My mum Brenda was a member of your organisation and suffered from the cruel symptoms of Scleroderma for many years. After a long fight she died on February 28th 2010.

The illness and symptoms are exceptional and even her close family struggled to
understand the complexity of her condition, therefore we thought we might help raise
your profile and funds by asking for donations, rather than flowers, at her funeral.
We were overwhelmed by people's kindness and have enclosed cheques totalling
£780.00 which we hope will go some way to helping reduce suffering or finding a cure for this complex disease.
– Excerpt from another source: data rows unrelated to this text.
(** X13.  Whatever the route data, the three locations come out defined, each
    as a pair of numbers; a pair sent by the backend in [key_locations] is
    used as it is, before any coordinate of a segment or default. *)
Theorem getLocationCoordinates_total (routeData : RouteData) :
  (exists a b c d e f : number,
     getLocationCoordinates routeData
     = mkLocationCoords (Some [a; b]) (Some [c; d]) (Some [e; f]))
  /\ (forall (kl : KeyLocations.t) (k : KeyLocation.t) (x y : number)
             (rest : Coord),
        key_locations routeData = Some kl ->
        KeyLocation.coordinates k = Some (x :: y :: rest) ->
        (KeyLocations.current kl = Some k ->
         current (getLocationCoordinates routeData) = Some [x; y])
        /\ (KeyLocations.pickup kl = Some k ->
            pickup (getLocationCoordinates routeData) = Some [x; y])
        /\ (KeyLocations.dropoff kl = Some k ->
            dropoff (getLocationCoordinates routeData) = Some [x; y])).
Proof.
  destruct defaults_pairs as (D1 & D2 & D3).
  split.
  - assert (H : some_pair (current (getLocationCoordinates routeData))
                /\ some_pair (pickup (getLocationCoordinates routeData))
                /\ some_pair (dropoff (getLocationCoordinates routeData))).
    { unfold getLocationCoordinates.
      destruct (key_locations routeData) as [kl|];
        destruct (segments routeData) as [[|s0 segs]|];
        cbn [current pickup dropoff];
        repeat split;
        repeat (first [ apply or_else_default | apply or_else_pair
                      | apply match_pair; [intros ?|]
                      | apply pair_if_valid_pair
                      | apply from_key_location_pair
                      | assumption | now left ]). }
    destruct H as ((a & b & Ha) & (c & d & Hc) & (e & f & He)).
    exists a, b, c, d, e, f.
    destruct (getLocationCoordinates routeData) as [x y z].
    cbn in Ha, Hc, He. now subst.
  - intros kl k x y rest Hkl Hk.
    unfold getLocationCoordinates. rewrite Hkl.
    repeat split; intros E;
      destruct (segments routeData) as [[|s0 segs]|];
      cbn [current pickup dropoff]; unfold from_key_location, coordinates_of;
      rewrite E, Hk; reflexivity.
Qed.

(** ** What is put on the map *)

Definition named (locations : option Locations) (f : Locations -> option string)
  : bool :=
  match locations with Some l => truthy (f l) | None => false end.

(** X14.  The map is drawn exactly when the route data has segments.  It
    then always carries the marker of the current location, and the markers
    of the pickup and of the dropoff exactly when their names are non-empty;
    there is one marker slot per segment, and the route line is drawn exactly
    when there are map coordinates. *)
Theorem RouteMap_markers (routeData : RouteData) (locations : option Locations) :
  RouteMap.RouteMap None locations = None
  /\ (segments routeData = None ->
      RouteMap.RouteMap (Some routeData) locations = None)
  /\ (forall segs : list Segment.t,
        segments routeData = Some segs ->
        exists v : MapView,
          RouteMap.RouteMap (Some routeData) locations = Some v
          /\ currentMarker v = current (getLocationCoordinates routeData)
          /\ some_pair (currentMarker v)
          /\ pickupMarker v
             = (if named locations loc_pickup
                then pickup (getLocationCoordinates routeData) else None)
          /\ dropoffMarker v
             = (if named locations loc_dropoff
                then dropoff (getLocationCoordinates routeData) else None)
          /\ List.length (segmentMarkers v) = List.length segs
          /\ (polyline v = None <-> getMapCoordinates routeData = [])).
Proof.
  split; [reflexivity|]. split.
  - intros H. unfold RouteMap.RouteMap. now rewrite H.
  - intros segs H. unfold RouteMap.RouteMap. rewrite H.
    eexists. split; [reflexivity|]. cbn [currentMarker pickupMarker
      dropoffMarker segmentMarkers polyline].
    destruct (getLocationCoordinates_total routeData)
      as ((a & b & c & d & e & f & E) & _).
    rewrite E. cbn [current pickup dropoff].
    split; [reflexivity|]. split; [exists a, b; reflexivity|].
    split; [unfold named; destruct locations as [l|];
            [destruct (truthy (loc_pickup l))|]; reflexivity|].
    split; [unfold named; destruct locations as [l|];
            [destruct (truthy (loc_dropoff l))|]; reflexivity|].
    split; [apply length_map|].
    destruct (getMapCoordinates routeData); split; congruence.
Qed.

(** ** The coordinates of the route line *)

Lemma valid_pairs_length (cs : list Coord) :
  Forall (fun c => List.length c = 2%nat)
         (flat_map (fun coord => if is_pair coord then [pair_of coord] else [])
                   cs).
Proof.
  induction cs as [|c r IH]; [constructor|].
  cbn [flat_map]. apply Forall_app. split; [|exact IH].
  destruct (is_pair c); repeat constructor.
Qed.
Since my mother died I have read your online newsletters and website with much interest. I confess that I was terrified to read it prior to her dying. It sounds cowardly now but I once read that the life expectancy was 10 years from diagnosis and that terrified me. I thought it might be informative and perhaps comforting for my mum's story to be published on your web site or in your newsletter. Maybe others would be inspired to raise funds by mentioning Scleroderma in their wills or funeral services.

Before my mum died we talked about how long she thought she may of have had her condition, I remember my first recollection; we were on a family holiday in Portugal and she suffered terribly with her stomach. We thought she must have picked up some sort of bug or food poisoning, she was 45 then and that was 23 years ago. It was some time later, after many tests, that she was diagnosed and started to receive treatment which came from Professor Denton, of whom she spoke highly. It is difficult to determine when she first had the condition, but on reflection, she recalled isolated instances, going back 35 years.
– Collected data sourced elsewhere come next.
(** * myfamapp: the grouping / mapping / selection pipeline

    A shallow embedding of
      - [src/models/index.ts]        (module [Models]),
      - [src/services/grouping.ts]   (module [Grouping]),
      - [src/state/selection.tsx]    (module [Selection]),
    and the properties of the pipeline that are checked against them.

    Conventions of the embedding.
    - A TypeScript [string] is a [string]; an optional field [f?: T] is an
      [option T] ([None] is [undefined]); [T | null] is an [option T] as well.
    - JavaScript truthiness of a string ([!s], [s && ..], [s || ..]) is
      [Js.truthy]: the empty string is falsy, every other string is truthy.
    - Code that can throw returns a [Js.completion]; [try]/[catch] is a match
      on it.
    - A JavaScript [Map] whose iteration order is observed is an association
      list in insertion order; a [Map] that is only looked up is a [gmap]. *)

From Stdlib Require Import Ascii.
From stdpp Require Import base strings list gmap sorting pretty.

(* ================================================================= *)
(** ** JavaScript values *)

Module Js.

(** [!!s] for a string [s]. *)
Definition truthy (s : string) : bool := negb (String.eqb s "").

(** [!!s] for [s : string | undefined]. *)
Definition truthy_opt (s : option string) : bool :=
  match s with
  | Some s => truthy s
  | None => false
  end.

(** [s.startsWith(p)]. *)
Definition startsWith (s p : string) : bool := String.prefix p s.

(** The outcome of evaluating code that may throw; the payload of [Throw]
    is the text [String(error)] of the thrown value. *)
Inductive completion (A : Type) : Type :=
| Normal (a : A)
| Throw (e : string).
Arguments Normal {A} a.
Arguments Throw {A} e.

#[global] Instance completion_ret : MRet completion := @Normal.
#[global] Instance completion_bind : MBind completion := fun A B k c =>
  match c with
  | Normal a => k a
  | Throw e => Throw e
  end.

(** What [String(error)] is for the [TypeError] raised by reading a property
    of [undefined] (the wording is the engine's; V8's is used). *)
Definition TypeError_undefined (prop : string) : string :=
  "TypeError: Cannot read properties of undefined (reading '" +:+ prop +:+ "')".

(** Reading property [prop] of [o], which may be [undefined]. *)
Definition get {A} (o : option A) (prop : string) : completion A :=
  match o with
  | Some a => Normal a
  | None => Throw (TypeError_undefined prop)
  end.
My mum worked most of her life in a factory producing huge inflatable devices, mostly for the military. This entailed using highly toxic substances. She was not supplied with protective equipment and spent most days with her hands covered in glue. My memory of visiting the factory as child was the overpowering smell of adhesives as there was little ventilation. She was convinced that this is how she became unwell (we will never really know) but never ever complained of it.
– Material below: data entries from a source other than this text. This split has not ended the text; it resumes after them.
(** ** Keywords *)

(** X16. An empty keyword matches every text (lower-casing the empty
    string gives the empty string): in an include list it lets every item
    with a URL past the include check, and in an exclude list it stops
    every entry of the feed. *)
Theorem empty_keyword_matches_all (defs : Defaults) (feedDef : FeedDef)
    (now : jsstring) (normalized : list NormalizedItem) (it : RawEntry)
    (text : jsstring) (ks : list jsstring) :
  toLowerCase [] = [] → [] ∈ ks →
  containsAny text (Some ks) = true
  ∧ excludedByAny text (Some ks) = true
  ∧ (excludeOf feedDef = Some ks →
     entryStep defs feedDef now normalized it = normalized).
Proof.
  intros Hlow Hin.
  assert (∀ t, existsb (λ n, includes (toLowerCase t) (toLowerCase n)) ks = true)
    as Hany.
  { intros t. apply existsb_mentions. exists []. split; [done|].
    exists [], (toLowerCase t). by rw Hlow. }
  assert (ks ≠ []) as Hne by (intros ->; by apply elem_of_nil in Hin).
  assert (∀ t, excludedByAny t (Some ks) = true) as Hexc
    by (intros t; destruct ks; [done | apply Hany]).
  split_and!.
  - destruct ks; [done | apply Hany].
  - apply Hexc.
  - intros Hks. rw entryStep_unfold Hks Hexc.
    assert (nonEmpty (Some ks) = true) as -> by by destruct ks.
    assert (∀ (b1 b2 : bool) (x y : list NormalizedItem),
              (if b1 then x else if b2 then x
               else if true && true then x else y) = x) as Hif
      by by intros [] [].
    apply Hif.
Qed.
End summary_facts.

Lemma empty_keyword_matches_all_witness :
  toLowerCase (Host:=Demo.offline) [] = []
  ∧ [] ∈ [lit "gdpr"; []]
  ∧ excludedByAny (H:=Demo.offline) (lit "Quarterly earnings")
      (Some [lit "gdpr"; []]) = true.
Proof.
  assert ([] ∈ [lit "gdpr"; []]) as Hin by (right; left).
  split; [reflexivity|]. split; [exact Hin|].
  exact (proj1 (proj2 (empty_keyword_matches_all (H:=Demo.offline)
                         (Demo.defs 40 700 []) Fixtures.gated Fixtures.now []
                         (Demo.entry "t" "https://example.com/p" "" "x")
                         (lit "Quarterly earnings") [lit "gdpr"; []]
                         eq_refl Hin))).
Defined.

(** ** The front end: read items *)

Section set_facts.
Context {K : Type} `{EqDecision K}.
Implicit Types (x : K) (seen l : list K).

Lemma first_seen_elem x seen l :
  x ∈ first_seen seen l ↔ x ∈ l ∧ x ∉ seen.
Proof.
  revert seen. induction l as [|y l IH]; intros seen; simpl.
  - split; [by intros ?%elem_of_nil | by intros [?%elem_of_nil _]].
  - case_decide as Hy.
    + rw IH elem_of_cons. split; [intros [? ?]; by auto|].
      intros [[->|?] ?]; done.
    + rw !elem_of_cons IH not_elem_of_app list_elem_of_singleton. split.
      * intros [->|(? & ? & ?)]; by auto.
      * intros [[->|?] ?]; [by left|].
        destruct (decide (x = y)) as [->|]; by auto.
Qed.

Lemma first_seen_NoDup seen l : NoDup (first_seen seen l).
Proof.
  revert seen. induction l as [|y l IH]; intros seen; simpl.
  - apply NoDup_nil_2.
  - case_decide; [done|]. apply NoDup_cons. split; [|done].
    rw first_seen_elem not_elem_of_app list_elem_of_singleton.
    by intros (_ & _ & ?).
Qed.

Lemma first_seen_id seen l :
  NoDup l → (∀ x, x ∈ l → x ∉ seen) → first_seen seen l = l.
Proof.
  revert seen. induction l as [|y l IH]; intros seen Hnd Hfresh; [done|].
  apply NoDup_cons in Hnd as [Hy Hnd]. simpl.
  rw decide_False; [|apply Hfresh, list_elem_of_here].
  f_equal. apply IH; [done|]. intros x Hx.
  rw not_elem_of_app list_elem_of_singleton. split.
  - apply Hfresh. by right.
  - by intros ->.
Qed.

Lemma first_seen_length seen l : length (first_seen seen l) ≤ length l.
Proof.
  revert seen. induction l as [|y l IH]; intros seen; simpl; [done|].
  case_decide; simpl; [specialize (IH seen) | specialize (IH (seen ++ [y]))];
    lia.
Qed.
End set_facts.

Lemma filter_all {A} (P : A → Prop) `{∀ x, Decision (P x)} (l : list A) :
  (∀ x, x ∈ l → P x) → filter P l = l.
Proof.
  induction l as [|x l IH]; intros Hall; [done|].
  rw filter_cons_True; [|apply Hall, list_elem_of_here].
  f_equal. apply IH. intros y Hy. apply Hall. by right.
Qed.

Lemma slice_suffix {A} (l : list A) (n : nat) :
  n < length l →
  slice l (Z.of_nat (length l) - Z.of_nat n) (Z.of_nat (length l))
  = drop (length l - n) l.
Proof.
  intros Hn. rw /slice /rel_index.
  assert ((Z.of_nat (length l) - Z.of_nat n <? 0)%Z = false) as -> by lia.
  assert ((Z.of_nat (length l) <? 0)%Z = false) as -> by lia.
  rw Z.min_l; [|lia]. rw Z.min_l; [|lia].
  assert (Z.to_nat (Z.of_nat (length l) - Z.of_nat n) = length l - n)
    as -> by lia.
  apply take_ge. rw length_drop. lia.
Qed.

Section read_facts.
Import Front.
Implicit Types (state : State) (itemId x y : jsstring) (s l : list jsstring).

Lemma Set_of_elem x l : x ∈ Set_of l ↔ x ∈ l.
Proof.
  rw /Set_of first_seen_elem. split; [by intros [? _]|].
  intros ?. split; [done | apply not_elem_of_nil].
Qed.

Lemma Set_of_NoDup l : NoDup (Set_of l).
Proof. apply first_seen_NoDup. Qed.

Lemma Set_of_id l : NoDup l → Set_of l = l.
Proof.
  intros ?. apply first_seen_id; [done|]. intros ? _. apply not_elem_of_nil.
Qed.

Lemma Set_has_spec x s : Set_has x s = true ↔ x ∈ s.
Proof. apply bool_decide_eq_true. Qed.

Lemma Set_add_elem x y s : y ∈ Set_add x s ↔ y = x ∨ y ∈ s.
Proof.
  rw /Set_add. case_decide as Hx.
  - split; [by right | by intros [->|?]].
  - rw elem_of_app list_elem_of_singleton. tauto.
Qed.

Lemma Set_add_NoDup x s : NoDup s → NoDup (Set_add x s).
Proof.
  intros Hs. rw /Set_add. case_decide as Hx; [done|].
  apply NoDup_app. split; [done|]. split; [|apply NoDup_singleton].
  by intros y Hy ->%list_elem_of_singleton.
Qed.

Lemma Set_add_length x s : length (Set_add x s) ≤ S (length s).
Proof.
  rw /Set_add. case_decide; [lia|]. rw length_app /=. lia.
Qed.

Lemma truthy_only_elem x l : x ∈ truthy_only l ↔ x ≠ [] ∧ x ∈ l.
Proof. rw /truthy_only. apply (list_elem_of_filter (λ v : jsstring, v ≠ [])). Qed.

Lemma readSet_NoDup state : NoDup (readSetFromState state).
Proof. apply Set_of_NoDup. Qed.

Lemma readSet_truthy state : [] ∉ readSetFromState state.
Proof.
  rw /readSetFromState Set_of_elem truthy_only_elem. by intros [? _].
Qed.

Lemma readSet_clean state :
  NoDup (readIds state) → [] ∉ readIds state →
  readSetFromState state = readIds state.
Proof.
  intros Hnd Hne. rw /readSetFromState /truthy_only filter_all.
  - by apply Set_of_id.
  - by intros x Hx ->.
Qed.

Lemma write_readIds state readSet :
  readIds (writeReadSetToState state readSet)
  = drop (length readSet - MAX_READ) readSet.
Proof.
  rw /writeReadSetToState /set_readIds /=. case_decide as Hlen.
  - by apply slice_suffix.
  - assert (length readSet - MAX_READ = 0) as -> by lia. by rw drop_0.
Qed.

Lemma set_readIds_same state : set_readIds state (readIds state) = state.
Proof. by destruct state. Qed.

Lemma markRead_room state itemId :
  itemId ≠ [] → length (readSetFromState state) < MAX_READ →
  readSetFromState (markRead state itemId)
  = Set_add itemId (readSetFromState state).
Proof.
  intros Hid Hroom.
  pose proof (Set_add_length itemId (readSetFromState state)) as Hlen.
  assert (readIds (markRead state itemId)
          = Set_add itemId (readSetFromState state)) as Hids.
  { rw /markRead write_readIds.
    assert (length (Set_add itemId (readSetFromState state)) - MAX_READ = 0)
      as -> by lia.
    by rw drop_0. }
  rw -Hids. apply readSet_clean; rw Hids.
  - apply Set_add_NoDup, readSet_NoDup.
  - rw Set_add_elem. intros [?|?]; [done|]. by apply (readSet_truthy state).
Qed.

(** X17. Marking an item as read, from a state whose read set is within
    the cap of 2000, leaves the item read, keeps the stored list free of
    duplicates and of empty ids and within the cap, marks nothing else,
    forgets nothing while there is room, and is idempotent. *)
Theorem markRead_spec state itemId :
  itemId ≠ [] → length (readSetFromState state) ≤ MAX_READ →
  isRead (markRead state itemId) itemId = true
  ∧ NoDup (readIds (markRead state itemId))
  ∧ ([] ∉ readIds (markRead state itemId))
  ∧ length (readIds (markRead state itemId)) ≤ MAX_READ
  ∧ (∀ j, isRead (markRead state itemId) j = true →
       j = itemId ∨ isRead state j = true)
  ∧ (length (readSetFromState state) < MAX_READ →
     ∀ j, isRead state j = true → isRead (markRead state itemId) j = true)
  ∧ markRead (markRead state itemId) itemId = markRead state itemId.
Proof.
  intros Hid Hcap.
  assert (1 ≤ MAX_READ) as Hmax by (rw /MAX_READ; lia).
  pose proof (readSet_NoDup state) as Hnd.
  pose proof (readSet_truthy state) as Hne.
  set (s := readSetFromState state) in *.
  set (s' := Set_add itemId s).
  set (k := length s' - MAX_READ).
  assert (readIds (markRead state itemId) = drop k s') as Hids
    by apply write_readIds.
  assert (NoDup s') as Hnd' by by apply Set_add_NoDup.
  assert ([] ∉ s') as Hne'.
  { rw Set_add_elem. by intros [?|?]. }
  assert (drop k s' `sublist_of` s') as Hsub by apply sublist_drop.
  assert (NoDup (drop k s')) as Hndk by by eapply sublist_NoDup.
  assert ([] ∉ drop k s') as Hnek.
  { intros Hin. apply Hne'. by apply (elem_of_sublist _ _ _ Hin). }
  assert (readSetFromState (markRead state itemId) = drop k s') as Hset.
  { rw -Hids. apply readSet_clean; by rw Hids. }
  assert (itemId ∈ drop k s') as Hin.
  { subst k s'. rw /Set_add. case_decide as Hx.
    - assert (length s - MAX_READ = 0) as -> by lia. by rw drop_0.
    - rw length_app /= drop_app_le; [|lia].
      rw elem_of_app list_elem_of_singleton. by right. }
  assert (length (drop k s') ≤ MAX_READ) as Hlen.
  { rw length_drop. lia. }
  split; [by rw /isRead Hset Set_has_spec|].
  rw Hids. do 3 (split; [done|]).
  split; [|split].
  - intros j. rw /isRead Hset !Set_has_spec. intros Hj.
    by apply Set_add_elem, (elem_of_sublist _ _ _ Hj).
  - intros Hroom j. rw /isRead Hset !Set_has_spec. intros Hj.
    pose proof (Set_add_length itemId s).
    assert (k = 0) as -> by (subst k s'; fold s; lia).
    rw drop_0 Set_add_elem. by right.
  - rw {1}/markRead Hset.
    assert (Set_add itemId (drop k s') = drop k s') as ->
      by by rw /Set_add decide_True.
    rw /writeReadSetToState decide_False; [|lia].
    rw -Hids. apply set_readIds_same.
Qed.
She mostly managed her condition herself and I wish I had written this before she had died so she could have listed all her ailments and how she overcame them. Mostly it affected her stomach and intestines, she was a small lady but had a vast swollen tummy all of the time. She once compared her intestines to the inner tube of a tyre, which had been pumped up too much with the bacteria lingering in the swollen areas. At times her stomach just stopped working and she would juggle her medication to get things moving again. She would have many good weeks without much complaint then she might have a couple of bad days when she would feel poorly. She attended my wedding in America without any concerns and some years later her grandson's wedding in Estonia. All her family just learnt to live with her condition on a day-to-day basis. In the later years she suffered with her heart and discovered it was twice its normal size which meant more medication and that she had to sit for awhile
when she developed palpitations.

Her face aged far beyond her years and her lips began to disappear, she was once self conscious of this but learnt to live with it. She would often remark how she loved it that her grandchildren didn't see any of this they just saw their Nanny.

Her Raynaud’s became more than just an inconvenience together with her extreme dry skin. I can't even begin to recall how many different pills she would take on a daily basis or regular hospital checkups that she had to attend. She found that the condition was so rare that many of the medical professionals she encountered had little or no knowledge of scleroderma.

She never let her symptoms stop her getting on with life and being independent. I never heard my mum complain. She was such a positive person and was extremely active and determined. I am convinced that it was this attitude that helped to her beat the illness for so long.

It was evident that she became frustrated but still maintained and developed a
huge beautiful garden. I would often find her up a tree with a chain saw in her hand or tending to her vast vegetable lot and chickens. She did all her own shopping and drove a quirky little car up until the Christmas before she died.

She was married for over 40 years and had 5 children and 3 grandchildren and even great grandchildren.

I did see her illness slow her down and her bad days had certainly increased but it was only in the last few months that it took hold with some acceleration. She was admitted to hospital twice in the last months of her life but prior to that had never been hospitalised for her condition.

Thank you for taking the time to read this letter. If you do publish any part of it, I would be grateful if you would provide a copy or link so that I may pass it onto the many people who supported us.

My mum was and is an inspiration to me and I hope her story inspires others. I have yet to meet such a determined, generous lady who always had time for her family and never complained of her poor health, she just got on with life the best she could.